The mandate could mean fewer office workers return immediately after Labor Day than UPS had planned, as a surge in COVID-19 cases scrambles employer plans.
While some UPS headquarters employees have been working in the office throughout much of the pandemic, the company has been planning for a broader return to the office starting Sept. 7.
UPS said that it is sticking to that date, but only for vaccinated employees. Other office employees have until the end of September to get vaccinated and can continue working remotely until then.
The company said employees who aren’t vaccinated and whose jobs require returning to the office can request an accommodation for religious beliefs or a qualifying disability or medical condition, or they can apply for a job that doesn’t require in-person interaction. Otherwise, unvaccinated employees whose positions require going into the office stand to lose their jobs.

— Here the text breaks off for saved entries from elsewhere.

(** * DirectX 11 exclusive-fullscreen triangle: a model of [main.cpp]

    The program is a single translation unit: a [MainWindow] class whose
    methods create a Win32 window, bring up a Direct3D 11 device, swap chain
    and pipeline, and then run a message loop that renders one frame whenever
    no message is pending.

    The embedding is shallow.  Every member function of [MainWindow] becomes
    a computation in a small monad that threads the object's members, the
    function-static [Time] of [renderFrame], and the log of the calls the
    program has made to Win32, DXGI, Direct3D and the C++ runtime.  What
    those calls answer (result codes, objects stored through out-parameters,
    screen metrics, queued messages) is not the program's to decide: it is
    supplied by an [OS] oracle that sees the whole call history.

    A method call through a pointer needs an object at the other end.  The
    program tests few of the pointers it calls through, so the model does:
    a call through a pointer that is null, or that holds no object (a
    member that was never assigned keeps whatever the storage held), is not
    made; the run ends there, as the process does with an access violation.
    Which addresses hold objects is the environment's to say.

    Window messages that the system sends to [WindowProc] from inside
    another system call are outside the model; the statements about
    [WindowProc] hold for any message, whoever delivers it. *)

From Stdlib Require Import ZArith List String Bool Lia Floats.SpecFloat.
Import ListNotations.

Local Open Scope string_scope.
Local Open Scope list_scope.
Local Open Scope Z_scope.

(** ** Scalars *)

(** [float]: IEEE 754 binary32, through the reference operations of
    [SpecFloat] at precision 24 and maximal exponent 128. *)
Module Float32.
Definition prec : Z := 24.
Definition emax : Z := 128.
Definition float : Type := spec_float.

(** The binary32 value nearest to [m * 2^e]. *)
Definition lit (m e : Z) : float := binary_normalize prec emax m e false.
Definition zero : float := S754_zero false.
Definition add : float -> float -> float := SFadd prec emax.
Definition opp : float -> float := SFopp.

(** [static_cast<float>(n)] for an unsigned integer [n]. *)
Definition of_uint (n : Z) : float := lit n 0.
End Float32.
Definition float : Type := Float32.float.

(** Pointers and handles are addresses; [nullptr] is address zero. *)
Definition ptr : Type := N.
Definition nullptr : ptr := 0%N.
Definition is_null (p : ptr) : bool := N.eqb p nullptr.

Definition HRESULT : Type := Z.
Definition S_OK : HRESULT := 0.
(** [FAILED(hr)] is [((HRESULT)(hr)) < 0]. *)
Definition FAILED (hr : HRESULT) : bool := hr <? 0.

(** [UINT] conversion of a [LONG] difference: reduction modulo [2^32]. *)
Definition to_UINT (z : Z) : Z := z mod 2 ^ 32.

(** Constants of the Windows SDK headers used by the program (winuser.h). *)
Definition WM_DESTROY : Z := 0x0002.
Definition WM_SIZE : Z := 0x0005.
Definition WM_QUIT : Z := 0x0012.
Definition WM_KEYDOWN : Z := 0x0100.
Definition VK_F11 : Z := 0x7A.
Definition SM_CXSCREEN : Z := 0.
Definition SM_CYSCREEN : Z := 1.
Definition PM_REMOVE : Z := 0x0001.
Definition GWLP_USERDATA : Z := -21.
Definition WS_POPUP : Z := 0x80000000.
(** [CW_USEDEFAULT] is [((int)0x80000000)]. *)
Definition CW_USEDEFAULT : Z := -2147483648.

(** ** Data passed to the graphics API *)

Record MSG := {
  hwnd : ptr;
  message : Z;
  wParam : Z;
  lParam : Z;
  time : Z;
  pt : Z * Z
}.

(** [MSG msg = {};] *)
Definition MSG_zero : MSG :=
  {| hwnd := nullptr; message := 0; wParam := 0; lParam := 0;
     time := 0; pt := (0, 0) |}.

Record RECT := { left : Z; top : Z; right : Z; bottom : Z }.

Record XMFLOAT3 := { x3 : float; y3 : float; z3 : float }.
Record XMFLOAT4 := { x4 : float; y4 : float; z4 : float; w4 : float }.

Record Vertex := { position : XMFLOAT3; color : XMFLOAT4 }.

(** [XMMATRIX]: four rows of four floats. *)
Record XMMATRIX := { r0 : XMFLOAT4; r1 : XMFLOAT4; r2 : XMFLOAT4; r3 : XMFLOAT4 }.

(** DirectXMath is an external library: the two matrix functions
    [renderFrame] uses are an interface the model is parameterised by. *)
Class DirectXMath := {
  XMMatrixRotationZ : float -> XMMATRIX;
  XMMatrixTranspose : XMMATRIX -> XMMATRIX
}.

(** A constant buffer for passing the world-view-projection matrix. *)
Record CBUFFER := { FinalMatrix : XMMATRIX }.

(** [sizeof(Vertex)]: seven packed 4-byte floats. *)
Definition sizeof_Vertex : Z := 28.
(** [sizeof(CBUFFER)]: one 4x4 matrix of 4-byte floats. *)
Definition sizeof_CBUFFER : Z := 64.

Inductive DXGI_FORMAT :=
| DXGI_FORMAT_UNKNOWN
| DXGI_FORMAT_R8G8B8A8_UNORM
| DXGI_FORMAT_R32G32B32_FLOAT
| DXGI_FORMAT_R32G32B32A32_FLOAT.

Inductive D3D11_BIND_FLAG :=
| D3D11_BIND_VERTEX_BUFFER
| D3D11_BIND_CONSTANT_BUFFER.

Inductive D3D11_USAGE := D3D11_USAGE_DEFAULT.

Inductive D3D11_PRIMITIVE_TOPOLOGY :=
| D3D11_PRIMITIVE_TOPOLOGY_UNDEFINED
| D3D11_PRIMITIVE_TOPOLOGY_TRIANGLELIST.

Inductive DXGI_SCALING := DXGI_SCALING_NONE.
Inductive DXGI_SWAP_EFFECT := DXGI_SWAP_EFFECT_FLIP_DISCARD.
Inductive DXGI_ALPHA_MODE := DXGI_ALPHA_MODE_IGNORE.
Inductive DXGI_USAGE := DXGI_USAGE_RENDER_TARGET_OUTPUT.
Inductive D3D11_INPUT_CLASSIFICATION := D3D11_INPUT_PER_VERTEX_DATA.

Inductive IID := IID_IDXGIDevice | IID_IDXGIFactory2 | IID_ID3D11Texture2D.

Record DXGI_SWAP_CHAIN_DESC1 := {
  scd_Width : Z;
  scd_Height : Z;
  scd_Format : DXGI_FORMAT;
  scd_Stereo : bool;
  scd_SampleCount : Z;
  scd_SampleQuality : Z;
  scd_BufferUsage : DXGI_USAGE;
  scd_BufferCount : Z;
  scd_Scaling : DXGI_SCALING;
  scd_SwapEffect : DXGI_SWAP_EFFECT;
  scd_AlphaMode : DXGI_ALPHA_MODE;
  scd_Flags : Z
}.

Record D3D11_VIEWPORT := {
  TopLeftX : float;
  TopLeftY : float;
  Width : float;
  Height : float;
  MinDepth : float;
  MaxDepth : float
}.

Record D3D11_BUFFER_DESC := {
  ByteWidth : Z;
  Usage : D3D11_USAGE;
  BindFlags : D3D11_BIND_FLAG
}.

Record D3D11_INPUT_ELEMENT_DESC := {
  SemanticName : string;
  SemanticIndex : Z;
  Format : DXGI_FORMAT;
  InputSlot : Z;
  AlignedByteOffset : Z;
  InputSlotClass : D3D11_INPUT_CLASSIFICATION;
  InstanceDataStepRate : Z
}.

(** The two HLSL sources compiled at start-up. *)
Inductive ShaderSource := vertexShaderSrc | pixelShaderSrc.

UPS has more than 540,000 employees around the world, mostly front-line workers, including unionized drivers and package handlers, who have not had the option to work from home during the pandemic. Those front-line employees don’t need to be vaccinated because those operating facilities “have been safely staffed in person since the beginning and throughout the pandemic,” according to UPS, although it is encouraging all workers to get shots.
Different companies are taking different approaches to vaccine mandates. Emory Healthcare, the Atlanta Falcons and Invesco are among local employers with vaccine requirements for employees. Cox Enterprises, which owns The Atlanta Journal-Constitution, is also requiring employees who enter its headquarters and some other offices to be fully vaccinated.
Nationally, Disney, Walmart, Google, Tyson Foods and Microsoft have told at least some of their employees that vaccination is required. Other companies are focusing more on encouraging vaccinations.
Atlanta-based Delta Air Lines is requiring new hires to be vaccinated, but has not put in such a requirement for existing employees. The airline’s headquarters employees returned to the office in June.
“I think all employers have to understand their culture, their people” and their field, said Delta CEO Ed Bastian last week on Fox 5 Good Day New York. “You have probably some portion, maybe call it 5-10% of our employee base, that’s going to have some medical or religious reason why they’re not getting vaccinated. You’re really down to a relatively modest number, maybe 10-20% of the unvaccinated, that you could drive with a mandate.”
Nearly 75% of Delta’s U.S. employees and 87% of Delta headquarters staff are vaccinated. The company had a mass vaccination site on its headquarters campus earlier this year and has offered employees incentives to get vaccinated.